On April 23, we celebrate the Spanish Language Day in honor of Miguel de Cervantes Saavedra, poet and playwright, who contributed to the development of Spanish language with his masterpiece “El Ingenioso Hidalgo Don Quijote de la Mancha” (1605).
The celebration of Spanish language was born to raise the awareness of history, culture and the use of Spanish, and in order to help the development of multilingualism and multiculturalism. The aim of Spanish Language Day is to give a boost to this language and its correct use, by promoting its use beyond of the educational institutions.
At the beginning, the United Nations Department of Global Communications of the United Nation approved the decision to celebrate Spanish Language Day on 12th October. Subsequently, the date was changed to Abril 23rd, day of Cervantes’ death (Abril 23rd 1616). On the same day William Shakespeare died and during the next years other writers died on this day as well. An example could be Garcilaso de Vega, son of a Spanish man and an Inca noble woman, he was the first American man who started writing about Inca’s history, traditions, customs, medicine and other aspects of Inca’s civilization.
The tradition started in Valencia, and then has spread across Spain and Spanish-speaking countries, representing an expression of appreciation for our language.
Beyond the celebration of this important day from an historic point of view, academics are looking to the future of our culture and society, encouraging the younger generation to cultivate their language by reading books.
Margarita Vásquez Quirós, headmistress of Academia Panameña de la Lengua, member of the Real Academia Española of and honorary member of the Academia Cubana de la Lengua, reflects on the need to motivate young people to love reading because the ability to write and speak in a proper way is very important in order to respect our language.

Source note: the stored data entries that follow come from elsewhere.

Example scalar_kernel_correct_witness :
  exists h, mlp_forward_scalar (wT1 hot) (wT2 hot) (wl_input hot) (wl_hidden hot) (wl_output hot)
    = Some (0%nat, h, repeat 127 OUTPUT_SIZE).
Proof.
  destruct (scalar_kernel_correct hot hot_ok) as (p & E & Hp).
  set (act := fun z => Z.max 0 (Z.min z 127)) in *.
  assert (Eh : dense act (wl_input hot) (wT1 hot) = repeat 127 HIDDEN_SIZE)
    by (rewrite hot_T1; apply dense_repeat).
  assert (Eo : dense act (repeat 127 HIDDEN_SIZE) (wT2 hot) = repeat 127 OUTPUT_SIZE)
    by (rewrite hot_T2; apply dense_repeat).
  rewrite Eh, Eo in *. exists (repeat 127 HIDDEN_SIZE). rewrite E.
  rewrite (first_max_unique _ _ p 0 Hp); [reflexivity|].
  rewrite hot_T2, repeat_length. apply first_max_repeat. unfold OUTPUT_SIZE. lia.
Defined.

Lemma zero_packed_ok : packed_ok zero_packed.
Proof. split; split_and!; apply shape_repeat. Qed.

Lemma demo_layout_ok k : (k <= 4)%nat -> layout_ok k demo_layout.
Proof.
  intros Hk. unfold layout_ok, placed, INPUT_SIZE, HIDDEN_SIZE, OUTPUT_SIZE. cbn. word_pows.
  split_and!; try done; lia.
Qed.

Example int8_kernels_agree_witness :
  let go k := k (wT1 hot) (wT2 hot) (wl_input hot) (wl_hidden hot) (wl_output hot) in
  go (mlp_forward_vmac_b demo_layout) = go mlp_forward_scalar.
Proof.
  destruct (int8_kernels_agree hot zero_packed demo_layout demo_layout (repeat 1 8, repeat 2 8))
    as (p & Hp & _ & _ & Hb & _).
  - exact hot_ok.
  - exact zero_packed_ok.
  - apply demo_layout_ok. lia.
  - vm_compute; repeat split; congruence.
  - reflexivity.
  - reflexivity.
  - rewrite prepare_weights_eq in Hp by (apply hot_ok || apply zero_packed_ok).
    injection Hp as <-. exact Hb.
Defined.

Example vmac_h_kernel_correct_witness :
  infers (fun z => Z.max 0 (Z.min z 32767)) (wT1 hot) (wT2 hot) (wl_input hot)
    (mlp_forward_vmac_h demo_layout (wT1 hot) (wT2 hot) (wl_input hot) (wl_hidden hot) (wl_output hot)).
Proof. apply (vmac_h_kernel_correct hot demo_layout hot_ok). apply demo_layout_ok. lia. Defined.
Definition riscv_opcodes_03 : list riscv_opcode := [
  row "sc.d.rl" 64 INSN_CLASS_A "d,t,0(s)" (MATCH_SC_D .| MASK_RL) (MASK_SC_D .| MASK_AQRL) match_opcode (INSN_DREF .| INSN_8_BYTE);
  row "amoadd.d.rl" 64 INSN_CLASS_A "d,t,0(s)" (MATCH_AMOADD_D .| MASK_RL) (MASK_AMOADD_D .| MASK_AQRL) match_opcode (INSN_DREF .| INSN_8_BYTE);
  row "amoswap.d.rl" 64 INSN_CLASS_A "d,t,0(s)" (MATCH_AMOSWAP_D .| MASK_RL) (MASK_AMOSWAP_D .| MASK_AQRL) match_opcode (INSN_DREF .| INSN_8_BYTE);
  row "amoand.d.rl" 64 INSN_CLASS_A "d,t,0(s)" (MATCH_AMOAND_D .| MASK_RL) (MASK_AMOAND_D .| MASK_AQRL) match_opcode (INSN_DREF .| INSN_8_BYTE);
  row "amoor.d.rl" 64 INSN_CLASS_A "d,t,0(s)" (MATCH_AMOOR_D .| MASK_RL) (MASK_AMOOR_D .| MASK_AQRL) match_opcode (INSN_DREF .| INSN_8_BYTE);
  row "amoxor.d.rl" 64 INSN_CLASS_A "d,t,0(s)" (MATCH_AMOXOR_D .| MASK_RL) (MASK_AMOXOR_D .| MASK_AQRL) match_opcode (INSN_DREF .| INSN_8_BYTE);
  row "amomax.d.rl" 64 INSN_CLASS_A "d,t,0(s)" (MATCH_AMOMAX_D .| MASK_RL) (MASK_AMOMAX_D .| MASK_AQRL) match_opcode (INSN_DREF .| INSN_8_BYTE);
  row "amomaxu.d.rl" 64 INSN_CLASS_A "d,t,0(s)" (MATCH_AMOMAXU_D .| MASK_RL) (MASK_AMOMAXU_D .| MASK_AQRL) match_opcode (INSN_DREF .| INSN_8_BYTE);
  row "amomin.d.rl" 64 INSN_CLASS_A "d,t,0(s)" (MATCH_AMOMIN_D .| MASK_RL) (MASK_AMOMIN_D .| MASK_AQRL) match_opcode (INSN_DREF .| INSN_8_BYTE);
  row "amominu.d.rl" 64 INSN_CLASS_A "d,t,0(s)" (MATCH_AMOMINU_D .| MASK_RL) (MASK_AMOMINU_D .| MASK_AQRL) match_opcode (INSN_DREF .| INSN_8_BYTE);
  row "lr.d.aqrl" 64 INSN_CLASS_A "d,0(s)" (MATCH_LR_D .| MASK_AQRL) (MASK_LR_D .| MASK_AQRL) match_opcode (INSN_DREF .| INSN_8_BYTE);
  row "sc.d.aqrl" 64 INSN_CLASS_A "d,t,0(s)" (MATCH_SC_D .| MASK_AQRL) (MASK_SC_D .| MASK_AQRL) match_opcode (INSN_DREF .| INSN_8_BYTE);
  row "amoadd.d.aqrl" 64 INSN_CLASS_A "d,t,0(s)" (MATCH_AMOADD_D .| MASK_AQRL) (MASK_AMOADD_D .| MASK_AQRL) match_opcode (INSN_DREF .| INSN_8_BYTE);
  row "amoswap.d.aqrl" 64 INSN_CLASS_A "d,t,0(s)" (MATCH_AMOSWAP_D .| MASK_AQRL) (MASK_AMOSWAP_D .| MASK_AQRL) match_opcode (INSN_DREF .| INSN_8_BYTE);
  row "amoand.d.aqrl" 64 INSN_CLASS_A "d,t,0(s)" (MATCH_AMOAND_D .| MASK_AQRL) (MASK_AMOAND_D .| MASK_AQRL) match_opcode (INSN_DREF .| INSN_8_BYTE);
  row "amoor.d.aqrl" 64 INSN_CLASS_A "d,t,0(s)" (MATCH_AMOOR_D .| MASK_AQRL) (MASK_AMOOR_D .| MASK_AQRL) match_opcode (INSN_DREF .| INSN_8_BYTE);
  row "amoxor.d.aqrl" 64 INSN_CLASS_A "d,t,0(s)" (MATCH_AMOXOR_D .| MASK_AQRL) (MASK_AMOXOR_D .| MASK_AQRL) match_opcode (INSN_DREF .| INSN_8_BYTE);
  row "amomax.d.aqrl" 64 INSN_CLASS_A "d,t,0(s)" (MATCH_AMOMAX_D .| MASK_AQRL) (MASK_AMOMAX_D .| MASK_AQRL) match_opcode (INSN_DREF .| INSN_8_BYTE);
  row "amomaxu.d.aqrl" 64 INSN_CLASS_A "d,t,0(s)" (MATCH_AMOMAXU_D .| MASK_AQRL) (MASK_AMOMAXU_D .| MASK_AQRL) match_opcode (INSN_DREF .| INSN_8_BYTE);
  row "amomin.d.aqrl" 64 INSN_CLASS_A "d,t,0(s)" (MATCH_AMOMIN_D .| MASK_AQRL) (MASK_AMOMIN_D .| MASK_AQRL) match_opcode (INSN_DREF .| INSN_8_BYTE);
  row "amominu.d.aqrl" 64 INSN_CLASS_A "d,t,0(s)" (MATCH_AMOMINU_D .| MASK_AQRL) (MASK_AMOMINU_D .| MASK_AQRL) match_opcode (INSN_DREF .| INSN_8_BYTE);
  row "mul" 0 INSN_CLASS_ZMMUL "d,s,t" MATCH_MUL MASK_MUL match_opcode 0;
  row "mulh" 0 INSN_CLASS_ZMMUL "d,s,t" MATCH_MULH MASK_MULH match_opcode 0;
  row "mulhu" 0 INSN_CLASS_ZMMUL "d,s,t" MATCH_MULHU MASK_MULHU match_opcode 0;
  row "mulhsu" 0 INSN_CLASS_ZMMUL "d,s,t" MATCH_MULHSU MASK_MULHSU match_opcode 0;
  row "div" 0 INSN_CLASS_M "d,s,t" MATCH_DIV MASK_DIV match_opcode 0;
  row "divu" 0 INSN_CLASS_M "d,s,t" MATCH_DIVU MASK_DIVU match_opcode 0;
  row "rem" 0 INSN_CLASS_M "d,s,t" MATCH_REM MASK_REM match_opcode 0;
  row "remu" 0 INSN_CLASS_M "d,s,t" MATCH_REMU MASK_REMU match_opcode 0;
  row "mulw" 64 INSN_CLASS_ZMMUL "d,s,t" MATCH_MULW MASK_MULW match_opcode 0;
  row "divw" 64 INSN_CLASS_M "d,s,t" MATCH_DIVW MASK_DIVW match_opcode 0;
  row "divuw" 64 INSN_CLASS_M "d,s,t" MATCH_DIVUW MASK_DIVUW match_opcode 0;
  row "remw" 64 INSN_CLASS_M "d,s,t" MATCH_REMW MASK_REMW match_opcode 0;
  row "remuw" 64 INSN_CLASS_M "d,s,t" MATCH_REMUW MASK_REMUW match_opcode 0;
  row "flh" 0 INSN_CLASS_ZFHMIN "D,o(s)" MATCH_FLH MASK_FLH match_opcode (INSN_DREF .| INSN_2_BYTE);
  row "flh" 0 INSN_CLASS_ZFHMIN "D,A,s" 0 M_FLH match_never INSN_MACRO;
  row "fsh" 0 INSN_CLASS_ZFHMIN "T,q(s)" MATCH_FSH MASK_FSH match_opcode (INSN_DREF .| INSN_2_BYTE);
  row "fsh" 0 INSN_CLASS_ZFHMIN "T,A,s" 0 M_FSH match_never INSN_MACRO;
  row "fmv.x.h" 0 INSN_CLASS_ZFHMIN "d,S" MATCH_FMV_X_H MASK_FMV_X_H match_opcode 0;
  row "fmv.h.x" 0 INSN_CLASS_ZFHMIN "D,s" MATCH_FMV_H_X MASK_FMV_H_X match_opcode 0;
  row "fmv.h" 0 INSN_CLASS_ZFH_INX "D,U" MATCH_FSGNJ_H MASK_FSGNJ_H match_rs1_eq_rs2 INSN_ALIAS;
  row "fneg.h" 0 INSN_CLASS_ZFH_INX "D,U" MATCH_FSGNJN_H MASK_FSGNJN_H match_rs1_eq_rs2 INSN_ALIAS;
  row "fabs.h" 0 INSN_CLASS_ZFH_INX "D,U" MATCH_FSGNJX_H MASK_FSGNJX_H match_rs1_eq_rs2 INSN_ALIAS;
  row "fsgnj.h" 0 INSN_CLASS_ZFH_INX "D,S,T" MATCH_FSGNJ_H MASK_FSGNJ_H match_opcode 0;
  row "fsgnjn.h" 0 INSN_CLASS_ZFH_INX "D,S,T" MATCH_FSGNJN_H MASK_FSGNJN_H match_opcode 0;
  row "fsgnjx.h" 0 INSN_CLASS_ZFH_INX "D,S,T" MATCH_FSGNJX_H MASK_FSGNJX_H match_opcode 0;
  row "fadd.h" 0 INSN_CLASS_ZFH_INX "D,S,T" (MATCH_FADD_H .| MASK_RM) (MASK_FADD_H .| MASK_RM) match_opcode 0;
  row "fadd.h" 0 INSN_CLASS_ZFH_INX "D,S,T,m" MATCH_FADD_H MASK_FADD_H match_opcode 0;
  row "fsub.h" 0 INSN_CLASS_ZFH_INX "D,S,T" (MATCH_FSUB_H .| MASK_RM) (MASK_FSUB_H .| MASK_RM) match_opcode 0;
  row "fsub.h" 0 INSN_CLASS_ZFH_INX "D,S,T,m" MATCH_FSUB_H MASK_FSUB_H match_opcode 0;
  row "fmul.h" 0 INSN_CLASS_ZFH_INX "D,S,T" (MATCH_FMUL_H .| MASK_RM) (MASK_FMUL_H .| MASK_RM) match_opcode 0;
  row "fmul.h" 0 INSN_CLASS_ZFH_INX "D,S,T,m" MATCH_FMUL_H MASK_FMUL_H match_opcode 0;
  row "fdiv.h" 0 INSN_CLASS_ZFH_INX "D,S,T" (MATCH_FDIV_H .| MASK_RM) (MASK_FDIV_H .| MASK_RM) match_opcode 0;
  row "fdiv.h" 0 INSN_CLASS_ZFH_INX "D,S,T,m" MATCH_FDIV_H MASK_FDIV_H match_opcode 0;
  row "fsqrt.h" 0 INSN_CLASS_ZFH_INX "D,S" (MATCH_FSQRT_H .| MASK_RM) (MASK_FSQRT_H .| MASK_RM) match_opcode 0;
  row "fsqrt.h" 0 INSN_CLASS_ZFH_INX "D,S,m" MATCH_FSQRT_H MASK_FSQRT_H match_opcode 0;
  row "fmin.h" 0 INSN_CLASS_ZFH_INX "D,S,T" MATCH_FMIN_H MASK_FMIN_H match_opcode 0;
  row "fmax.h" 0 INSN_CLASS_ZFH_INX "D,S,T" MATCH_FMAX_H MASK_FMAX_H match_opcode 0;
  row "fmadd.h" 0 INSN_CLASS_ZFH_INX "D,S,T,R" (MATCH_FMADD_H .| MASK_RM) (MASK_FMADD_H .| MASK_RM) match_opcode 0;
  row "fmadd.h" 0 INSN_CLASS_ZFH_INX "D,S,T,R,m" MATCH_FMADD_H MASK_FMADD_H match_opcode 0;
  row "fnmadd.h" 0 INSN_CLASS_ZFH_INX "D,S,T,R" (MATCH_FNMADD_H .| MASK_RM) (MASK_FNMADD_H .| MASK_RM) match_opcode 0;
  row "fnmadd.h" 0 INSN_CLASS_ZFH_INX "D,S,T,R,m" MATCH_FNMADD_H MASK_FNMADD_H match_opcode 0;
  row "fmsub.h" 0 INSN_CLASS_ZFH_INX "D,S,T,R" (MATCH_FMSUB_H .| MASK_RM) (MASK_FMSUB_H .| MASK_RM) match_opcode 0;
  row "fmsub.h" 0 INSN_CLASS_ZFH_INX "D,S,T,R,m" MATCH_FMSUB_H MASK_FMSUB_H match_opcode 0;
  row "fnmsub.h" 0 INSN_CLASS_ZFH_INX "D,S,T,R" (MATCH_FNMSUB_H .| MASK_RM) (MASK_FNMSUB_H .| MASK_RM) match_opcode 0;
  row "fnmsub.h" 0 INSN_CLASS_ZFH_INX "D,S,T,R,m" MATCH_FNMSUB_H MASK_FNMSUB_H match_opcode 0;
  row "fcvt.w.h" 0 INSN_CLASS_ZFH_INX "d,S" (MATCH_FCVT_W_H .| MASK_RM) (MASK_FCVT_W_H .| MASK_RM) match_opcode 0;
  row "fcvt.w.h" 0 INSN_CLASS_ZFH_INX "d,S,m" MATCH_FCVT_W_H MASK_FCVT_W_H match_opcode 0;
  row "fcvt.wu.h" 0 INSN_CLASS_ZFH_INX "d,S" (MATCH_FCVT_WU_H .| MASK_RM) (MASK_FCVT_WU_H .| MASK_RM) match_opcode 0;
  row "fcvt.wu.h" 0 INSN_CLASS_ZFH_INX "d,S,m" MATCH_FCVT_WU_H MASK_FCVT_WU_H match_opcode 0;
  row "fcvt.h.w" 0 INSN_CLASS_ZFH_INX "D,s" (MATCH_FCVT_H_W .| MASK_RM) (MASK_FCVT_H_W .| MASK_RM) match_opcode 0;
  row "fcvt.h.w" 0 INSN_CLASS_ZFH_INX "D,s,m" MATCH_FCVT_H_W MASK_FCVT_H_W match_opcode 0;
  row "fcvt.h.wu" 0 INSN_CLASS_ZFH_INX "D,s" (MATCH_FCVT_H_WU .| MASK_RM) (MASK_FCVT_H_WU .| MASK_RM) match_opcode 0;
  row "fcvt.h.wu" 0 INSN_CLASS_ZFH_INX "D,s,m" MATCH_FCVT_H_WU MASK_FCVT_H_WU match_opcode 0;
  row "fcvt.s.h" 0 INSN_CLASS_ZFHMIN_INX "D,S" MATCH_FCVT_S_H (MASK_FCVT_S_H .| MASK_RM) match_opcode 0;
  row "fcvt.d.h" 0 INSN_CLASS_ZFHMIN_AND_D_INX "D,S" MATCH_FCVT_D_H (MASK_FCVT_D_H .| MASK_RM) match_opcode 0;
  row "fcvt.q.h" 0 INSN_CLASS_ZFHMIN_AND_Q_INX "D,S" MATCH_FCVT_Q_H (MASK_FCVT_Q_H .| MASK_RM) match_opcode 0;
  row "fcvt.h.s" 0 INSN_CLASS_ZFHMIN_INX "D,S" (MATCH_FCVT_H_S .| MASK_RM) (MASK_FCVT_H_S .| MASK_RM) match_opcode 0;
  row "fcvt.h.s" 0 INSN_CLASS_ZFHMIN_INX "D,S,m" MATCH_FCVT_H_S MASK_FCVT_H_S match_opcode 0;
  row "fcvt.h.d" 0 INSN_CLASS_ZFHMIN_AND_D_INX "D,S" (MATCH_FCVT_H_D .| MASK_RM) (MASK_FCVT_H_D .| MASK_RM) match_opcode 0;
  row "fcvt.h.d" 0 INSN_CLASS_ZFHMIN_AND_D_INX "D,S,m" MATCH_FCVT_H_D MASK_FCVT_H_D match_opcode 0;
  row "fcvt.h.q" 0 INSN_CLASS_ZFHMIN_AND_Q_INX "D,S" (MATCH_FCVT_H_Q .| MASK_RM) (MASK_FCVT_H_Q .| MASK_RM) match_opcode 0;
  row "fcvt.h.q" 0 INSN_CLASS_ZFHMIN_AND_Q_INX "D,S,m" MATCH_FCVT_H_Q MASK_FCVT_H_Q match_opcode 0;
  row "fclass.h" 0 INSN_CLASS_ZFH_INX "d,S" MATCH_FCLASS_H MASK_FCLASS_H match_opcode 0;
  row "feq.h" 0 INSN_CLASS_ZFH_INX "d,S,T" MATCH_FEQ_H MASK_FEQ_H match_opcode 0;
  row "flt.h" 0 INSN_CLASS_ZFH_INX "d,S,T" MATCH_FLT_H MASK_FLT_H match_opcode 0;
  row "fle.h" 0 INSN_CLASS_ZFH_INX "d,S,T" MATCH_FLE_H MASK_FLE_H match_opcode 0;
  row "fgt.h" 0 INSN_CLASS_ZFH_INX "d,T,S" MATCH_FLT_H MASK_FLT_H match_opcode 0;
  row "fge.h" 0 INSN_CLASS_ZFH_INX "d,T,S" MATCH_FLE_H MASK_FLE_H match_opcode 0;
  row "fcvt.l.h" 64 INSN_CLASS_ZFH_INX "d,S" (MATCH_FCVT_L_H .| MASK_RM) (MASK_FCVT_L_H .| MASK_RM) match_opcode 0;
  row "fcvt.l.h" 64 INSN_CLASS_ZFH_INX "d,S,m" MATCH_FCVT_L_H MASK_FCVT_L_H match_opcode 0;
  row "fcvt.lu.h" 64 INSN_CLASS_ZFH_INX "d,S" (MATCH_FCVT_LU_H .| MASK_RM) (MASK_FCVT_LU_H .| MASK_RM) match_opcode 0;
  row "fcvt.lu.h" 64 INSN_CLASS_ZFH_INX "d,S,m" MATCH_FCVT_LU_H MASK_FCVT_LU_H match_opcode 0;
  row "fcvt.h.l" 64 INSN_CLASS_ZFH_INX "D,s" (MATCH_FCVT_H_L .| MASK_RM) (MASK_FCVT_H_L .| MASK_RM) match_opcode 0;
  row "fcvt.h.l" 64 INSN_CLASS_ZFH_INX "D,s,m" MATCH_FCVT_H_L MASK_FCVT_H_L match_opcode 0;
  row "fcvt.h.lu" 64 INSN_CLASS_ZFH_INX "D,s" (MATCH_FCVT_H_LU .| MASK_RM) (MASK_FCVT_H_LU .| MASK_RM) match_opcode 0;
  row "fcvt.h.lu" 64 INSN_CLASS_ZFH_INX "D,s,m" MATCH_FCVT_H_LU MASK_FCVT_H_LU match_opcode 0;
  row "frcsr" 0 INSN_CLASS_F_INX "d" MATCH_FRCSR MASK_FRCSR match_opcode INSN_ALIAS;
  row "frsr" 0 INSN_CLASS_F_INX "d" MATCH_FRCSR MASK_FRCSR match_opcode INSN_ALIAS;
  row "fscsr" 0 INSN_CLASS_F_INX "s" MATCH_FSCSR (MASK_FSCSR .| MASK_RD) match_opcode INSN_ALIAS;
  row "fscsr" 0 INSN_CLASS_F_INX "d,s" MATCH_FSCSR MASK_FSCSR match_opcode INSN_ALIAS;
  row "fssr" 0 INSN_CLASS_F_INX "s" MATCH_FSCSR (MASK_FSCSR .| MASK_RD) match_opcode INSN_ALIAS;
  row "fssr" 0 INSN_CLASS_F_INX "d,s" MATCH_FSCSR MASK_FSCSR match_opcode INSN_ALIAS;
  row "frrm" 0 INSN_CLASS_F_INX "d" MATCH_FRRM MASK_FRRM match_opcode INSN_ALIAS;
  row "fsrm" 0 INSN_CLASS_F_INX "s" MATCH_FSRM (MASK_FSRM .| MASK_RD) match_opcode INSN_ALIAS;
  row "fsrm" 0 INSN_CLASS_F_INX "d,s" MATCH_FSRM MASK_FSRM match_opcode INSN_ALIAS;
  row "fsrmi" 0 INSN_CLASS_F_INX "d,Z" MATCH_FSRMI MASK_FSRMI match_opcode INSN_ALIAS;
  row "fsrmi" 0 INSN_CLASS_F_INX "Z" MATCH_FSRMI (MASK_FSRMI .| MASK_RD) match_opcode INSN_ALIAS;
  row "frflags" 0 INSN_CLASS_F_INX "d" MATCH_FRFLAGS MASK_FRFLAGS match_opcode INSN_ALIAS;
  row "fsflags" 0 INSN_CLASS_F_INX "s" MATCH_FSFLAGS (MASK_FSFLAGS .| MASK_RD) match_opcode INSN_ALIAS;
  row "fsflags" 0 INSN_CLASS_F_INX "d,s" MATCH_FSFLAGS MASK_FSFLAGS match_opcode INSN_ALIAS;
  row "fsflagsi" 0 INSN_CLASS_F_INX "d,Z" MATCH_FSFLAGSI MASK_FSFLAGSI match_opcode INSN_ALIAS;
  row "fsflagsi" 0 INSN_CLASS_F_INX "Z" MATCH_FSFLAGSI (MASK_FSFLAGSI .| MASK_RD) match_opcode INSN_ALIAS;
  row "flw" 32 INSN_CLASS_F_AND_C "D,Cm(Cc)" MATCH_C_FLWSP MASK_C_FLWSP match_opcode (INSN_ALIAS .| INSN_DREF .| INSN_4_BYTE);
  row "flw" 32 INSN_CLASS_F_AND_C "CD,Ck(Cs)" MATCH_C_FLW MASK_C_FLW match_opcode (INSN_ALIAS .| INSN_DREF .| INSN_4_BYTE);
  row "flw" 0 INSN_CLASS_F "D,o(s)" MATCH_FLW MASK_FLW match_opcode (INSN_DREF .| INSN_4_BYTE);
  row "flw" 0 INSN_CLASS_F "D,A,s" 0 M_FLW match_never INSN_MACRO;
  row "fsw" 32 INSN_CLASS_F_AND_C "CT,CM(Cc)" MATCH_C_FSWSP MASK_C_FSWSP match_opcode (INSN_ALIAS .| INSN_DREF .| INSN_4_BYTE);
  row "fsw" 32 INSN_CLASS_F_AND_C "CD,Ck(Cs)" MATCH_C_FSW MASK_C_FSW match_opcode (INSN_ALIAS .| INSN_DREF .| INSN_4_BYTE);
  row "fsw" 0 INSN_CLASS_F "T,q(s)" MATCH_FSW MASK_FSW match_opcode (INSN_DREF .| INSN_4_BYTE);
  row "fsw" 0 INSN_CLASS_F "T,A,s" 0 M_FSW match_never INSN_MACRO;
  row "fmv.x.w" 0 INSN_CLASS_F "d,S" MATCH_FMV_X_S MASK_FMV_X_S match_opcode 0;
  row "fmv.w.x" 0 INSN_CLASS_F "D,s" MATCH_FMV_S_X MASK_FMV_S_X match_opcode 0;
  row "fmv.x.s" 0 INSN_CLASS_F "d,S" MATCH_FMV_X_S MASK_FMV_X_S match_opcode 0;
  row "fmv.s.x" 0 INSN_CLASS_F "D,s" MATCH_FMV_S_X MASK_FMV_S_X match_opcode 0;
  row "fmv.s" 0 INSN_CLASS_F_INX "D,U" MATCH_FSGNJ_S MASK_FSGNJ_S match_rs1_eq_rs2 INSN_ALIAS;
  row "fneg.s" 0 INSN_CLASS_F_INX "D,U" MATCH_FSGNJN_S MASK_FSGNJN_S match_rs1_eq_rs2 INSN_ALIAS;
  row "fabs.s" 0 INSN_CLASS_F_INX "D,U" MATCH_FSGNJX_S MASK_FSGNJX_S match_rs1_eq_rs2 INSN_ALIAS;
  row "fsgnj.s" 0 INSN_CLASS_F_INX "D,S,T" MATCH_FSGNJ_S MASK_FSGNJ_S match_opcode 0;
  row "fsgnjn.s" 0 INSN_CLASS_F_INX "D,S,T" MATCH_FSGNJN_S MASK_FSGNJN_S match_opcode 0;
  row "fsgnjx.s" 0 INSN_CLASS_F_INX "D,S,T" MATCH_FSGNJX_S MASK_FSGNJX_S match_opcode 0;
  row "fadd.s" 0 INSN_CLASS_F_INX "D,S,T" (MATCH_FADD_S .| MASK_RM) (MASK_FADD_S .| MASK_RM) match_opcode 0;
  row "fadd.s" 0 INSN_CLASS_F_INX "D,S,T,m" MATCH_FADD_S MASK_FADD_S match_opcode 0;
  row "fsub.s" 0 INSN_CLASS_F_INX "D,S,T" (MATCH_FSUB_S .| MASK_RM) (MASK_FSUB_S .| MASK_RM) match_opcode 0;
  row "fsub.s" 0 INSN_CLASS_F_INX "D,S,T,m" MATCH_FSUB_S MASK_FSUB_S match_opcode 0;
  row "fmul.s" 0 INSN_CLASS_F_INX "D,S,T" (MATCH_FMUL_S .| MASK_RM) (MASK_FMUL_S .| MASK_RM) match_opcode 0;
  row "fmul.s" 0 INSN_CLASS_F_INX "D,S,T,m" MATCH_FMUL_S MASK_FMUL_S match_opcode 0;
  row "fdiv.s" 0 INSN_CLASS_F_INX "D,S,T" (MATCH_FDIV_S .| MASK_RM) (MASK_FDIV_S .| MASK_RM) match_opcode 0;
  row "fdiv.s" 0 INSN_CLASS_F_INX "D,S,T,m" MATCH_FDIV_S MASK_FDIV_S match_opcode 0;
  row "fsqrt.s" 0 INSN_CLASS_F_INX "D,S" (MATCH_FSQRT_S .| MASK_RM) (MASK_FSQRT_S .| MASK_RM) match_opcode 0;
  row "fsqrt.s" 0 INSN_CLASS_F_INX "D,S,m" MATCH_FSQRT_S MASK_FSQRT_S match_opcode 0;
  row "fmin.s" 0 INSN_CLASS_F_INX "D,S,T" MATCH_FMIN_S MASK_FMIN_S match_opcode 0;
  row "fmax.s" 0 INSN_CLASS_F_INX "D,S,T" MATCH_FMAX_S MASK_FMAX_S match_opcode 0
].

One of the main Cervantes’ sentences is:”Who reads much and walks much, sees much and knows much”- (“El que lee mucho y anda mucho, ve mucho y sabe mucho”).
Gabriel García Márquez (1927-2014), a Colombian writer and journalist, Nobel Prize for Literature in 1982, at the opening of International Congress of Spanish Language of Zacatecas in 1997, he claims: « Spanish language must prepare itself for a big job in this future without frontiers. It’s an historic right. Not to its economic oppression, such as other languages to date, but for its vitality, its dynamic creative, its great cultural experience, its rapidity and expansion power, in an area of 19 millions km² and 400 millions of native speakers at the end of this century…».
All sector of society must be interested to this initiative because Spanish is the most widely spoken language of romance languages, in terms of speakers quantity, and also in terms of countries in which this language is predominant.
With 400 millions of native speakers, Spanish it’s the official language of 21 countries and the most widely spoken in the world following English and Chinese.
The consideration of Spanish language is growing during these years and it’s very important to have a system aimed to teaching and diffusion of Spanish language and culture.